With the number of people living in this country – over our history, not just today – it’s no wonder that the concept of a ‘people carrier’ has existed here pretty much since the days automobiles were first introduced in India. I’m not talking about forms of mass transport like buses, of course; what I’m referring to are the vehicles that private buyers could obtain if they so chose.
My own memories of these vehicles go back to the Bajaj Tempo Matador, which served as my school bus when I was growing up in Kolkata. It was a light olive green in colour, made a heck of a racket and belched devilishly black smoke. Every time the driver changed gears, it sounded like quantities of metal were being ground into fine powder, and I suspect the brakes were connected more to the power of collective prayer than any actual mechanisms. Those were the days of complete and utter disregard of safety norms (indeed, of total ignorance of any such norms), so by a rough estimate, there must have been twice as many children shoehorned into that Matador as its seating capacity. Fun times.
Later, when I went to boarding school in the Nilgiris, the official school vehicle was – if memory serves me correctly – a Trishul, an oddity that I hadn’t seen before and have not seen since. It had an anaemic engine, no doors, a canvas top and a trishul as a hood ornament, all the better for skewering pesky pedestrians (I told you those were rather more cavalier days). On the winding roads in and around Ooty, having a vehicle with children in it and no doors was a dead cert guarantee for the scattering of said children all over the hills, so naturally the school upgraded to a Hindustan Trekker, which also had no doors. It did have a 1.5-litre engine from the Ambassador, so it was capable of generating greater expulsive force around corners; I think the teachers had to take a before/after head count every time the Trekker came back to school.
The people carrier bar began to move slowly but surely not too long after that.
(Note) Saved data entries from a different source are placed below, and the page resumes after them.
(* ===== verification/Bpf.v ===== *)
(** * The packet filter (src/rsocket.go)

    [setBPF] patches the destination port into a classic BPF program and
    attaches it to the receiving socket.  The program is the table of
    src/rsocket.go; [bpf_run] is the semantics of the instructions it uses.  The
    theorems say which frames the kernel lets through. *)

From Stdlib Require Import Strings.Byte.
From S2P Require Import Prelude.
From S2P Require Import GoBytes.
From S2P Require Import Codec.
From S2P Require Import RawUdp.

(** [struct sock_filter] *)
Record insn : Type := mkInsn { i_code : Z; i_jt : nat; i_jf : nat; i_k : Z }.

(** The table [filter]; entries 5 and 13 hold the port. *)
Definition filter_init : list insn :=
  [mkInsn 0x28 0 0 0x0000000c;
   mkInsn 0x15 0 4 0x000086dd;
   mkInsn 0x30 0 0 0x00000014;
   mkInsn 0x15 0 11 0x00000011;
   mkInsn 0x28 0 0 0x00000038;
   mkInsn 0x15 8 9 0x000016e2;
   mkInsn 0x15 0 8 0x00000800;
   mkInsn 0x30 0 0 0x00000017;
   mkInsn 0x15 0 6 0x00000011;
   mkInsn 0x28 0 0 0x00000014;
   mkInsn 0x45 4 0 0x00001fff;
   mkInsn 0xb1 0 0 0x0000000e;
   mkInsn 0x48 0 0 0x00000010;
   mkInsn 0x15 0 1 0x000016e2;
   mkInsn 0x06 0 0 0x00040000;
   mkInsn 0x06 0 0 0x00000000].

Definition set_k (fl : list insn) (i : Z) (k : Z) : outcome (list insn) :=
  f ← idx fl i;
  set_idx fl i (mkInsn (i_code f) (i_jt f) (i_jf f) k).

(** [setBPF]: the table afterwards and the error; [ret] is the result of
    [setsockopt] and [errno] its error number. *)
Definition setBPF (fl : list insn) (port ret errno : Z) : outcome (list insn * option error) :=
  f5 ← idx fl 5;
  f13 ← idx fl 13;
  fl ← (if (i_k f5 =? port) && (i_k f13 =? port) then Ret fl
        else fl ← set_k fl 5 (u32 port); set_k fl 13 (u32 port));
  Ret (fl, if negb (ret =? 0) then Some (Errno errno) else None).

(** ** Classic BPF *)

(** Loads at an offset of the packet; [None] beyond its end. *)
Definition bpf_byte (pkt : list byte) (k : Z) : option Z :=
  if k <? 0 then None else b2z <$> pkt !! Z.to_nat k.

Definition bpf_half (pkt : list byte) (k : Z) : option Z :=
  a ← bpf_byte pkt k;
  b ← bpf_byte pkt (k + 1);
  Some (256 * a + b).

(** Run the program from its first instruction with accumulator [A] and index
    register [X]; the result is the number of octets to keep.  A load beyond the
    packet rejects it.  Jumps skip forward, so the recursion is bounded by the
    length of the program ([fuel]); [None] is a program that runs off its end. *)
Fixpoint bpf_run (fuel : nat) (prog : list insn) (pkt : list byte) (A X : Z) : option Z :=
  match fuel, prog with
  | S fuel, i :: rest =>
      let load o := match o with Some v => bpf_run fuel rest pkt v X | None => Some 0 end in
      let jump (b : bool) := bpf_run fuel (drop (if b then i_jt i else i_jf i) rest) pkt A X in
      if i_code i =? 0x28 then load (bpf_half pkt (i_k i))
      else if i_code i =? 0x30 then load (bpf_byte pkt (i_k i))
      else if i_code i =? 0x48 then load (bpf_half pkt (X + i_k i))
      else if i_code i =? 0xb1 then
        match bpf_byte pkt (i_k i) with
        | Some v => bpf_run fuel rest pkt A (4 * Z.land v 0xf)
        | None => Some 0
        end
      else if i_code i =? 0x15 then jump (A =? i_k i)
      else if i_code i =? 0x45 then jump (negb (Z.land A (i_k i) =? 0))
      else if i_code i =? 0x06 then Some (i_k i)
      else None
  | _, _ => None
  end.

Definition bpf (prog : list insn) (pkt : list byte) : option Z := bpf_run (length prog) prog pkt 0 0.

(** ** Specification *)

Definition opt_is (o : option Z) (v : Z) : bool := bool_decide (o = Some v).

(** A UDP datagram to [port] in an Ethernet frame: over IPv6 with no extension
    header, or over IPv4 in a first or only fragment, past the header's options. *)
Definition wanted (port : Z) (pkt : list byte) : bool :=
  if opt_is (bpf_half pkt 12) 0x86dd
  then opt_is (bpf_byte pkt 20) 17 && opt_is (bpf_half pkt 56) port
  else
    opt_is (bpf_half pkt 12) 0x800 && opt_is (bpf_byte pkt 23) 17 &&
    match bpf_half pkt 20, bpf_byte pkt 14 with
    | Some frag, Some ihl =>
        (Z.land frag 0x1fff =? 0) && opt_is (bpf_half pkt (4 * Z.land ihl 0xf + 16)) port
    | _, _ => false
    end.

(** The table with the port in place. *)
Definition filter_for (port : Z) : list insn :=
  take 5 filter_init ++ [mkInsn 0x15 8 9 port] ++ take 7 (drop 6 filter_init) ++
  [mkInsn 0x15 0 1 port] ++ drop 14 filter_init.

(** ** Lemmas *)

Lemma setBPF_filter p0 port ret errno : 0 <= port < 65536 →
  setBPF (filter_for p0) port ret errno =
    Ret (filter_for port, if negb (ret =? 0) then Some (Errno errno) else None).
Proof.
  intros Hp. unfold setBPF. change (idx (filter_for p0) 5) with (Ret (mkInsn 0x15 8 9 p0)).
  change (idx (filter_for p0) 13) with (Ret (mkInsn 0x15 0 1 p0)). cbn [mbind outcome_mbind i_k].
  destruct (p0 =? port) eqn:E; zbool; cbn [andb mbind outcome_mbind]; [by subst|].
  change (set_k (filter_for p0) 5 ?x) with (Ret (take 5 filter_init ++ [mkInsn 0x15 8 9 x] ++ drop 6 (filter_for p0))).
  cbn [mbind outcome_mbind].
  change (set_k (take 5 filter_init ++ [mkInsn 0x15 8 9 ?x] ++ drop 6 (filter_for p0)) 13 ?x) with (Ret (filter_for x)).
  unfold u32. by rewrite Z.mod_small by lia.
Qed.

(** One instruction at a time. *)
Section Steps.
Context (fuel : nat) (jt jf : nat) (k : Z) (rest : list insn) (pkt : list byte) (A X : Z).

Definition loaded (o : option Z) : option Z :=
  match o with Some v => bpf_run fuel rest pkt v X | None => Some 0 end.

Lemma run_ldh : bpf_run (S fuel) (mkInsn 0x28 jt jf k :: rest) pkt A X = loaded (bpf_half pkt k).
Proof. reflexivity. Qed.
Lemma run_ldb : bpf_run (S fuel) (mkInsn 0x30 jt jf k :: rest) pkt A X = loaded (bpf_byte pkt k).
Proof. reflexivity. Qed.
Lemma run_ldi : bpf_run (S fuel) (mkInsn 0x48 jt jf k :: rest) pkt A X = loaded (bpf_half pkt (X + k)).
Proof. reflexivity. Qed.
Lemma run_ldx : bpf_run (S fuel) (mkInsn 0xb1 jt jf k :: rest) pkt A X =
  match bpf_byte pkt k with Some v => bpf_run fuel rest pkt A (4 * Z.land v 0xf) | None => Some 0 end.
Proof. reflexivity. Qed.
Lemma run_jeq : bpf_run (S fuel) (mkInsn 0x15 jt jf k :: rest) pkt A X =
  if A =? k then bpf_run fuel (drop jt rest) pkt A X else bpf_run fuel (drop jf rest) pkt A X.
Proof. cbn -[Z.eqb]. by destruct (A =? k). Qed.
Lemma run_jset : bpf_run (S fuel) (mkInsn 0x45 jt jf k :: rest) pkt A X =
  if Z.land A k =? 0 then bpf_run fuel (drop jf rest) pkt A X else bpf_run fuel (drop jt rest) pkt A X.
Proof. cbn -[Z.eqb Z.land]. by destruct (Z.land A k =? 0). Qed.
Lemma run_ret : bpf_run (S fuel) (mkInsn 0x06 jt jf k :: rest) pkt A X = Some k.
Proof. reflexivity. Qed.
End Steps.

Lemma opt_is_Some v w : opt_is (Some v) w = (v =? w).
Proof. unfold opt_is. case_bool_decide as H; symmetry; [apply Z.eqb_eq|apply Z.eqb_neq]; congruence. Qed.

Ltac bpf_step :=
  first [rewrite run_ldh | rewrite run_ldb | rewrite run_ldi | rewrite run_ldx | rewrite run_jeq
        | rewrite run_jset | rewrite run_ret];
  unfold loaded; cbn [drop].

Lemma bpf_filter port pkt : bpf (filter_for port) pkt = Some (if wanted port pkt then 0x40000 else 0).
Proof.
  unfold bpf, wanted.
  change (length (filter_for port)) with 16%nat. unfold filter_for, filter_init. cbn [take drop app].
  bpf_step. destruct (bpf_half pkt 12) as [et|]; [rewrite !opt_is_Some|done].
  bpf_step. destruct (et =? 0x86dd) eqn:E6.
  - bpf_step. destruct (bpf_byte pkt 20) as [nh|]; [rewrite opt_is_Some|done].
    bpf_step. destruct (nh =? 17) eqn:E7; cbn [andb]; [|by bpf_step].
    bpf_step. destruct (bpf_half pkt 56) as [dp|]; [rewrite opt_is_Some|done].
    bpf_step. destruct (dp =? port); by bpf_step.
  - bpf_step. destruct (et =? 0x800) eqn:E4; cbn [andb]; [|by bpf_step].
    bpf_step. destruct (bpf_byte pkt 23) as [pr|]; [rewrite opt_is_Some|done].
    bpf_step. destruct (pr =? 17) eqn:E7; cbn [andb]; [|by bpf_step].
    bpf_step. destruct (bpf_half pkt 20) as [fr|]; [|done].
    bpf_step. destruct (Z.land fr 8191 =? 0); cbn [andb].
    + bpf_step. destruct (bpf_byte pkt 14) as [ihl|]; [|done].
      bpf_step. destruct (bpf_half pkt _) as [dp|]; [rewrite opt_is_Some|done].
      bpf_step. destruct (dp =? port); by bpf_step.
    + bpf_step. by destruct (bpf_byte pkt 14).
Qed.

(** ** Properties *)

(** C30: the attached filter.  Whatever port the table held before, after
    [setBPF] for a port the program terminates on every frame, keeps the frame
    when it is a UDP datagram to that port (over IPv6, or over IPv4 in an
    unfragmented or first fragment, with the header length taken into account)
    and drops everything else, frames too short to tell included. *)
Theorem setBPF_exact p0 port ret errno pkt (Hport : 0 <= port < 65536) :
  ∃ fl e, setBPF (filter_for p0) port ret errno = Ret (fl, e) ∧ (e = None ↔ ret = 0) ∧
    bpf fl pkt = Some (if wanted port pkt then 0x40000 else 0).
Proof.
  rewrite setBPF_filter by done. eexists _, _. split; [done|]. split; [|apply bpf_filter].
  destruct (ret =? 0) eqn:E; zbool; cbn; (split; [intros|]; done).
Qed.

(** An IPv4 frame to UDP port 5000 whose datagram is a first fragment, and the
    same with another fragment offset. *)
Definition ex_fragment (off : byte) : list byte :=
  replicate 12 x00 ++ [x08; x00; x45; x00; x00; x00; x00; x00; x20; off; x40; x11] ++ replicate 12 x00 ++ [x13; x88].

(** The first fragment is kept and the other one dropped. *)
Lemma setBPF_exact_witness :
  ∃ fl, setBPF filter_init 5000 0 0 = Ret (fl, None) ∧
    bpf fl (ex_fragment x00) = Some 0x40000 ∧ bpf fl (ex_fragment x01) = Some 0.
Proof.
  destruct (setBPF_exact 0x16e2 5000 0 0 (ex_fragment x00)) as (fl & e & E & He & H0); [lia|].
  destruct (setBPF_exact 0x16e2 5000 0 0 (ex_fragment x01)) as (fl1 & e1 & E1 & _ & H1); [lia|].
  rewrite E in E1. injection E1 as <- <-. rewrite (proj2 He eq_refl) in E.
  exists fl. split; [exact E|]. split; [exact H0|exact H1].
Defined.

(** The filter and the sender agree.  The filter for a port keeps a frame
    that [copyFx] builds exactly when the sender's port is that port. *)
Lemma filter_own_frames port c n payload
    (Hc : wf_addr c) (Hcp : 0 <= za_port c < 65536) :
  bpf (filter_for port) (raw_frame c n payload) = Some (if za_port c =? port then 0x40000 else 0).
Proof.
  rewrite bpf_filter. destruct Hc as (H1 & H2 & H3 & H4). destruct c as [d s di si p].
  cbn in H1, H2, H3, H4, Hcp. octets 6 d. octets 6 s. octets 4 di. octets 4 si.
  unfold raw_frame, ip_header, udp_header. cbn [za_dst za_src za_dstIP za_srcIP za_port].
  rewrite !be_put_2. unfold wanted.
  assert (256 * b2z (z2b (Z.shiftr p 8)) + b2z (z2b p) = p) as Hp.
  { rewrite !b2z_z2b, Z.shiftr_div_pow2 by lia. change (2 ^ 8) with 256. word. }
  cbn [app]. set (F := _ :: _).
  assert (bpf_half F 12 = Some 0x800) as -> by reflexivity.
  assert (bpf_byte F 23 = Some 17) as -> by reflexivity.
  assert (bpf_half F 20 = Some 0x4000) as -> by reflexivity.
  assert (bpf_byte F 14 = Some 0x45) as -> by reflexivity.
  change (4 * Z.land 69 15 + 16) with 36.
  assert (bpf_half F 36 = Some (256 * b2z (z2b (Z.shiftr p 8)) + b2z (z2b p))) as -> by reflexivity.
  rewrite !opt_is_Some, Hp. done.
Qed.

Lemma filter_own_frames_witness :
  bpf (filter_for 5858) (raw_frame ex_zaddr 1 [x41]) = Some (if 5858 =? 5858 then 0x40000 else 0).
Proof. apply (filter_own_frames 5858 ex_zaddr 1 [x41]); vm_compute; intuition congruence. Defined.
The Tata Sumo appeared and showed that doors were a good idea, at the very least (although the Spacio had none, so Tata covered all bases). The Force Toofan was almost an articulated bus, various other homegrown vehicles attempted their own USPs and it was only when the Qualis was launched that you knew the segment had reached a point from where the only way was rapidly northward. Just look at the options available to buyers today – the XUV700, the Tata Safari, the MG Hector Plus, the Hyundai Alcazar, the Toyota Innova, the Maruti XL6 and the Kia Carens, among others. These vehicles are veritable rocketships when compared to what used to be available not all that long ago, and it’s been instructive to witness the segment’s growth over the decades. Would I buy one, though? Probably not; give me a fast hatchback any day of the week.